- **TASK DESCRIPTION**:
Within the entries below, the lines from the one with "(counter_update (keyword_counts st) d)" through the one with "(** ** The request lifecycle, continued *)" are to be set down exactly, both ends kept.

(DATASET RECORDS Opens)

(** * Reddit comment analyzer: slang matching, accumulation and scoring

    A shallow embedding of [RedditCommentAnalyzer] (src/reddit_analyzer.py):
    [analyze_comment], the per-comment loop of [analyze_subreddit_comments]
    and [calculate_gen_z_score].

    Conventions.
    - A Python [str] is a sequence of Unicode code points: [list N].
    - [str.count] and [str.split] are written out below; [str.lower], whose
      tables are those of the Unicode database, is a parameter of the
      matcher, constrained only by the laws a theorem really uses.
    - A [dict] / [Counter] is a finite map [gmap (list N) Z].
    - Python integers are [Z]; a float is a binary64 value of
      [SpecFloat.spec_float]. *)

From Stdlib Require Import ZArith NArith List Bool Lia String Ascii.
From Stdlib Require Import QArith Qpower Lqa.
From Stdlib Require Import Floats.SpecFloat.
From stdpp Require Import base option list gmap fin_maps.

Open Scope Z_scope.

(** ** Strings *)

Abbreviation str := (list N).

(** Code points of an ASCII literal. *)
Definition lit (x : string) : str :=
  List.map N_of_ascii (list_ascii_of_string x).

(** [sub] occurs at the head of [t]. *)
Fixpoint starts_with (sub t : str) : bool :=
  match sub, t with
  | [], _ => true
  | _ :: _, [] => false
  | a :: sub', b :: t' => N.eqb a b && starts_with sub' t'
  end.

(** Left-to-right scan of [str.count] for a non-empty pattern: [skip] is the
    number of characters of the last matched span still to be passed over. *)
Fixpoint count_scan (sub : str) (skip : nat) (t : str) : Z :=
  match t with
  | [] => 0
  | _ :: t' =>
      match skip with
      | S k => count_scan sub k t'
      | O =>
          if starts_with sub t
          then 1 + count_scan sub (Nat.pred (length sub)) t'
          else count_scan sub 0 t'
      end
  end.

(** [text.count(sub)]: non-overlapping occurrences; the empty pattern is
    found at every position, the end included. *)
Definition str_count (text sub : str) : Z :=
  match sub with
  | [] => Z.of_nat (length text) + 1
  | _ :: _ => count_scan sub 0 text
  end.

(** Whitespace of [str.split()] (the code points with [str.isspace]). *)
Definition is_space (c : N) : bool :=
  existsb (N.eqb c)
    [9; 10; 11; 12; 13; 28; 29; 30; 31; 32; 133; 160; 5760;
     8192; 8193; 8194; 8195; 8196; 8197; 8198; 8199; 8200; 8201; 8202;
     8232; 8233; 8239; 8287; 12288]%N.

(** [len(text.split())]: the number of maximal runs of non-whitespace. *)
Fixpoint split_len_from (in_word : bool) (t : str) : Z :=
  match t with
  | [] => 0
  | c :: t' =>
      if is_space c then split_len_from false t'
      else (if in_word then 0 else 1) + split_len_from true t'
  end.

Definition split_len (t : str) : Z := split_len_from false t.

(** [str.lower] on ASCII text: A-Z to a-z, every other character kept. *)
Definition ascii_lower_char (c : N) : N :=
  if (N.leb 65 c && N.leb c 90)%bool then (c + 32)%N else c.

Definition ascii_lower (t : str) : str := List.map ascii_lower_char t.

(** ** The matcher *)

Section Matcher.
(** [str.lower]. *)
Variable lower : str -> str.

(** One turn of the keyword loop of [analyze_comment]. *)
Definition count_keyword (text : str) (keyword_counts : gmap (list N) Z)
    (keyword : str) : gmap (list N) Z :=
  let count := str_count text (lower keyword) in
  if 0 <? count then <[keyword := count]> keyword_counts
  else keyword_counts.

Definition analyze_comment (keywords : list str) (comment_text : str)
    : gmap (list N) Z :=
  let text := lower comment_text in
  fold_left (count_keyword text) keywords ∅.
End Matcher.

(** The shipped [self.keywords], in source order, duplicates included. *)
Definition keywords : list str :=
  List.map lit
    ["rizz"; "gyatt"; "fr"; "fr fr"; "frfr"; "no cap"; "cap"; "bussin"; "bussin bussin";
     "slay"; "slayed"; "slaying"; "based"; "mid"; "valid"; "invalid"; "taking Ls";
     "taking Ws"; "common L"; "common W"; "rare L"; "rare W"; "massive L"; "massive W";
     "huge L"; "huge W"; "bruh"; "bruhhh"; "skull"]%string
  ++ [[128128%N]]
  ++ List.map lit
    ["crying"; "im dead"; "i'm dead";
     "ded"; "wheeze"; "screaming"; "down bad"; "down horrendous"; "touch grass";
     "grass touched"; "unspoken rizz"; "no rizz"; "negative rizz"; "infinite rizz"; "ngl";
     "idk"; "idc"; "tbh"; "imo"; "imho"; "istg"; "iykyk"; "iirc"; "nvm"; "tbf"; "ratio";
     "counter ratio"; "ratioed"; "rent free"; "living rent free"; "main character"; "npc";
     "caught in 4k"; "in 4k"; "pov"; "literally me"; "lowkey"; "highkey"; "hits different";
     "hitting different"; "real"; "so real"; "peak"; "bottom tier"; "top tier"; "no shot";
     "ain't no way"; "deadass"; "on god"; "ong"; "sheesh"; "sheeesh"; "skibidi"; "ohio";
     "real ohio moment"; "chad"; "sigma"; "alpha"; "beta"; "karen"; "boomer"; "zoomer";
     "copium"; "hopium"; "propaganda"; "fam"; "bestie"; "bestie moment"; "material"; "tea";
     "spill the tea"; "pressed"; "salty"; "sus"; "sus af"; "goated"; "actually goated";
     "cracked"; "built different"; "different breed"; "trash"; "garbage"; "ain't it";
     "no printer"; "straight fax"; "heard you"; "say less"; "bet"; "facts"; "big facts";
     "rizz god"; "sleeping on"; "giving"; "era"; "vibe check"; "understood the assignment";
     "passes the vibe check"; "failed the vibe check"; "clapped"; "bozo"; "deadass";
     "finna"; "hits"; "period"; "periodt"; "purr"; "respectfully"; "throwing shade";
     "yeet"; "hits"; "smoking that pack"; "caught in hd"; "ate"; "devious lick"; "til";
     "afaik"; "goat"; "rn"; "mf"; "fs"; "w rizz"; "big w"; "major l"; "huge l"; "tfw";
     "mfw"; "me when"; "mood"; "based and redpilled"; "cope"; "drip"; "clean"; "fire";
     "gas"; "slaps"; "caught lacking"; "on god"; "fr on god"; "no printer just fax";
     "sadge"; "poggers"; "thicc"; "kinda"; "cringe"; "woke"; "toxic"; "main character energy"]%string.


(** ** Exceptions *)

Inductive exn :=
  | AttributeError | ZeroDivisionError | OverflowError | ValueError
  | FetchError.

Inductive result (A : Type) :=
  | Ok (a : A)
  | Raise (e : exn).
Arguments Ok {A} a.
Arguments Raise {A} e.

(** ** The accumulator *)

(** The value of [comment.body]: a string, or some object that is not one. *)
Inductive value :=
  | VStr (s : str)
  | VNone.

(** A comment of the listing; reading [body] of a comment that cannot be
    fetched raises. *)
Inductive comment :=
  | Comment (body : value)
  | Unfetchable.

(** The counters of [analyze_subreddit_comments]. *)
Record totals := Totals {
  total_words : Z;
  total_slang : Z;
  keyword_counts : gmap (list N) Z;
  comments_with_slang : Z;
  processed_comments : Z }.

Definition initial_totals : totals := Totals 0 0 ∅ 0 0.

(** Statements of the loop body: each maps the counters to an outcome and
    the counters reached; an exception keeps what was reached. *)
Definition stmt (A : Type) : Type := totals -> result A * totals.

Definition ret {A} (a : A) : stmt A := fun st => (Ok a, st).
Definition eval {A} (r : result A) : stmt A := fun st => (r, st).
Definition assign (f : totals -> totals) : stmt unit := fun st => (Ok tt, f st).
Definition bind {A B} (m : stmt A) (k : A -> stmt B) : stmt B :=
  fun st =>
    match m st with
    | (Ok a, st') => k a st'
    | (Raise e, st') => (Raise e, st')
    end.

Notation "'let*' x := m 'in' k" := (bind m (fun x => k))
  (at level 10, x name, m at level 100, k at level 200).
Notation "'exec' m 'then' k" := (bind m (fun _ => k))
  (at level 10, m at level 100, k at level 200).

Definition get_body (c : comment) : result value :=
  match c with
  | Comment b => Ok b
  | Unfetchable => Raise FetchError
  end.

(** [body in ['[deleted]', '[removed]']]. *)
Definition is_placeholder (b : value) : bool :=
  match b with
  | VStr s =>
      bool_decide (s = lit "[deleted]") || bool_decide (s = lit "[removed]")
  | VNone => false
  end.

(** [sum(d.values())]. *)
Definition sum_values (d : gmap (list N) Z) : Z :=
  map_fold (fun _ v acc => acc + v) 0 d.

(** [Counter.update]: counts are added key by key. *)
Definition counter_update (c d : gmap (list N) Z) : gmap (list N) Z :=
  union_with (fun a b => Some (a + b)) c d.

Definition add_words (n : Z) (st : totals) : totals :=
  Totals (total_words st + n) (total_slang st) (keyword_counts st)
    (comments_with_slang st) (processed_comments st).

Definition add_slang (d : gmap (list N) Z) (st : totals) : totals :=
  Totals (total_words st) (total_slang st + sum_values d)
    (counter_update (keyword_counts st) d)
    (comments_with_slang st + 1) (processed_comments st).

Definition count_processed (st : totals) : totals :=
  Totals (total_words st) (total_slang st) (keyword_counts st)
    (comments_with_slang st) (processed_comments st + 1).

Section Accumulator.
Variable lower : str -> str.
Variable vocabulary : list str.

(** [self.analyze_comment(body)]: [.lower()] of a non-string raises. *)
Definition analyze_value (b : value) : result (gmap (list N) Z) :=
  match b with
  | VStr s => Ok (analyze_comment lower vocabulary s)
  | VNone => Raise AttributeError
  end.

(** [len(body.split())]. *)
Definition count_words (b : value) : result Z :=
  match b with
  | VStr s => Ok (split_len s)
  | VNone => Raise AttributeError
  end.
(** ** The request lifecycle, continued *)

(** X10. The message of the error thrown for an answer outside 200..299,
    for an [error] field of any kind, and what the application stores for
    it.  The message is empty exactly when the field is truthy and converts
    to the empty string (an empty array, for instance): only then is the
    fallback text of [handleAnalyzeTraffic] stored.  In every other case
    the stored error is the message itself.  When the field is absent or a
    string the message is never empty: it is the field when that is not
    empty and the text built from the status otherwise, and this is the
    error the application stores. *)
Theorem fallback_only_for_empty_conversion (field : option Api.Value)
    (st : N) :
  let m := Api.thrown_message field st in
  (m = "" <->
   exists v, field = Some v /\ Api.truthy v = true /\ Api.text v = "") /\
  (m = "" -> App.caught_message m = App.analysis_failed_message) /\
  (m <> "" -> App.caught_message m = m) /\
  (forall e : option string, field = option_map Api.of_string e ->
     m <> "" /\ App.caught_message m = m /\
     m = Api.or_else e (Api.server_error st)) /\
  (forall (r : Api.Response) (s : App.State),
     Api.is_2xx (Api.status r) = false ->
     App.error (App.settled (Api.Answer r) s) =
       Some (App.caught_message
               (Api.thrown_message
                  (option_map Api.of_string
                     (match Api.data r with
                      | Some d => Api.error d
                      | None => None
                      end))
                  (Api.status r)))).
Proof.
  intros m.
  assert (Hcaught : forall x, x <> "" -> App.caught_message x = x).
  { intros x Hx. unfold App.caught_message. simpl.
    destruct (x =? "") eqn:E; [apply String.eqb_eq in E; contradiction|].
    reflexivity. }
  assert (Hstr : forall (e : option string) (st' : N),
            Api.thrown_message (option_map Api.of_string e) st' =
            Api.or_else e (Api.server_error st')).
  { intros [e|] st'; [|reflexivity]. simpl.
    destruct (e =? ""); reflexivity. }
  assert (Hne : forall e : option string,
            Api.or_else e (Api.server_error st) <> "").
  { intros [e|]; simpl; [|discriminate].
    destruct (e =? "") eqn:E; [discriminate|].
    intros ->. discriminate. }
  split; [|split; [|split; [|split]]].
  - subst m. unfold Api.thrown_message. split.
    + destruct field as [v|]; [|discriminate].
      destruct (Api.truthy v) eqn:T; [|discriminate].
      intros H. now exists v.
    + intros (v & -> & T & H). now rewrite T.
  - intros ->. reflexivity.
  - apply Hcaught.
  - intros e ->. subst m. rewrite Hstr.
    split; [apply Hne|]. split; [apply Hcaught; apply Hne | reflexivity].
  - intros r s H2. rewrite (settled_rejected r s H2). simpl.
    now rewrite Hstr.
Qed.

(** X11. A click on the analyze button does one of two things: nothing at all
    (the button is disabled), or, with every image uploaded and no request
    loading, it posts exactly one request built from the application's
    images, sets loading and clears the error.  The validation branch of
    [handleAnalyzeTraffic] is never reached from the button. *)
Theorem click_posts_or_does_nothing (w : App.World) :
  (App.analyze_disabled (App.app w) = true /\ App.click_analyze w = w) \/
  (allImagesUploaded (App.images (App.app w)) = true /\
   App.loading (App.app w) = false /\
   App.click_analyze w =
     {| App.app := {| App.images := App.images (App.app w);
                      App.analysis := App.analysis (App.app w);
                      App.loading := true; App.error := None |};
        App.upload := App.upload w;
        App.posted := App.posted w ++ [Api.formData_of (App.images (App.app w))];
        App.pending := S (App.pending w) |}).
Proof.
  unfold App.click_analyze, App.analyze_disabled, App.handleAnalyzeTraffic.
  destruct (allImagesUploaded (App.images (App.app w))); simpl; [|now left].
  destruct (App.loading (App.app w)); [now left|].
  right. repeat split.
Qed.

(** *** Invariants of the running application *)

Section RunInvariant.
Variable P : App.World -> Prop.
Hypothesis P_step : forall w ev w', P w -> App.step w ev = Some w' -> P w'.

Lemma run_invariant evs :
  forall w w', P w -> App.run w evs = Some w' -> P w'.
Proof.
  induction evs as [|ev evs IH]; intros w w' Hw; simpl.
  - now intros [= <-].
  - destruct (App.step w ev) as [w1|] eqn:Hstep; [|discriminate].
    apply IH. eapply P_step; eassumption.
Qed.

End RunInvariant.

Lemma notify_error (notes : list UploadState) (s : App.State) :
  App.error (App.notify notes s) =
  match notes with [] => App.error s | _ => None end.
Proof.
  revert s. induction notes as [|u notes IH]; intros s; [reflexivity|].
  simpl. rewrite IH. destruct notes; reflexivity.
Qed.

Lemma step_loading_without_error w ev w' :
  App.loading_without_error w -> App.step w ev = Some w' ->
  App.loading_without_error w'.
Proof.
  unfold App.loading_without_error. intros Hinv.
  destruct ev as [|outcome|e]; simpl.
  - intros [= <-]. unfold App.click_analyze, App.analyze_disabled,
      App.handleAnalyzeTraffic.
    destruct (allImagesUploaded (App.images (App.app w))); simpl;
      [|assumption].
    destruct (App.loading (App.app w)) eqn:Hl; [now rewrite Hl | reflexivity].
  - destruct (App.pending w); [discriminate|]. intros [= <-]. simpl.
    unfold App.settled. destruct (Api.analyzeTraffic_result outcome); discriminate.
  - destruct (ImageUpload.step (App.upload w) e) as [[st' notes]|]; [|discriminate].
    intros [= <-]. simpl. rewrite notify_error.
    destruct (notify_keeps notes (App.app w)) as [_ ->].
    destruct notes; [assumption | reflexivity].
Qed.

(** X12. In every state the application reaches, no error is stored while a
    request is loading.  So when a request settles with a status in
    200..299 the application ends with the body as its analysis, no error,
    not loading, and no request left in flight. *)
Theorem success_leaves_no_error (evs : list App.Event) (w w' : App.World)
    (r : Api.Response) :
  App.run App.initial evs = Some w ->
  App.step w (App.Settle (Api.Answer r)) = Some w' ->
  Api.is_2xx (Api.status r) = true ->
  App.loading_without_error w /\
  App.error (App.app w') = None /\
  App.analysis (App.app w') = Api.data r /\
  App.loading (App.app w') = false /\
  App.images (App.app w') = App.images (App.app w) /\
  App.pending w' = 0.
Proof.
  intros Hrun Hstep H2.
  assert (Hinv : App.loading_without_error w).
  { apply (run_invariant _ step_loading_without_error evs App.initial);
      [discriminate | exact Hrun]. }
  assert (Hflag : App.flag_counts w).
  { eapply run_flag_counts; [|exact Hrun]. reflexivity. }
  split; [exact Hinv|].
  simpl in Hstep. unfold App.flag_counts in Hflag.
  destruct (App.pending w) as [|n] eqn:Hp; [discriminate|].
  destruct (App.loading (App.app w)) eqn:Hl; [|discriminate].
  injection Hflag as ->. injection Hstep as <-. simpl.
  unfold App.settled, Api.analyzeTraffic_result, Api.axios_post.
  rewrite H2. simpl. repeat split. apply Hinv. exact Hl.
Qed.

Lemma success_leaves_no_error_witness :
  let w' :=
    {| App.app := App.settled
         (Api.Answer {| Api.status := 200; Api.data := Some sample_body |})
         (App.app requesting_world);
       App.upload := full_store;
       App.posted := [Api.formData_of full_images];
       App.pending := 0 |} in
  App.loading_without_error requesting_world /\
  App.error (App.app w') = None /\
  App.analysis (App.app w') = Some sample_body /\
  App.loading (App.app w') = false /\
  App.images (App.app w') = full_images /\
  App.pending w' = 0.
Proof.
  exact (success_leaves_no_error (drop_four ++ [App.Click]) requesting_world _
           {| Api.status := 200; Api.data := Some sample_body |}
           eq_refl eq_refl eq_refl).
Defined.

Lemma step_in_sync w ev w' :
  App.in_sync w -> App.step w ev = Some w' -> App.in_sync w'.
Proof.
  unfold App.in_sync. intros Hinv.
  destruct ev as [|outcome|e]; simpl.
  - intros [= <-]. unfold App.click_analyze, App.handleAnalyzeTraffic.
    destruct (App.analyze_disabled (App.app w)); [assumption|].
    destruct (negb (allImagesUploaded (App.images (App.app w)))); assumption.
  - destruct (App.pending w); [discriminate|]. intros [= <-]. simpl.
    unfold App.settled. destruct (Api.analyzeTraffic_result outcome); assumption.
  - destruct (ImageUpload.step (App.upload w) e) as [[st' notes]|] eqn:Hstep;
      [|discriminate].
    intros [= <-]. simpl. pose proof (step_notes _ _ _ _ Hstep) as Hn.
    destruct e.
    + destruct Hn as [-> ->]. assumption.
    + subst notes. intros Hall. rewrite Hall. reflexivity.
    + subst notes. reflexivity.
    + destruct Hn as [-> ->]. assumption.
    + subst notes. reflexivity.
Qed.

(DATASET RECORDS Closes)

- **WORKED SOLUTION**:
    (counter_update (keyword_counts st) d)
    (comments_with_slang st + 1) (processed_comments st).

Definition count_processed (st : totals) : totals :=
  Totals (total_words st) (total_slang st) (keyword_counts st)
    (comments_with_slang st) (processed_comments st + 1).

Section Accumulator.
Variable lower : str -> str.
Variable vocabulary : list str.

(** [self.analyze_comment(body)]: [.lower()] of a non-string raises. *)
Definition analyze_value (b : value) : result (gmap (list N) Z) :=
  match b with
  | VStr s => Ok (analyze_comment lower vocabulary s)
  | VNone => Raise AttributeError
  end.

(** [len(body.split())]. *)
Definition count_words (b : value) : result Z :=
  match b with
  | VStr s => Ok (split_len s)
  | VNone => Raise AttributeError
  end.
(** ** The request lifecycle, continued *)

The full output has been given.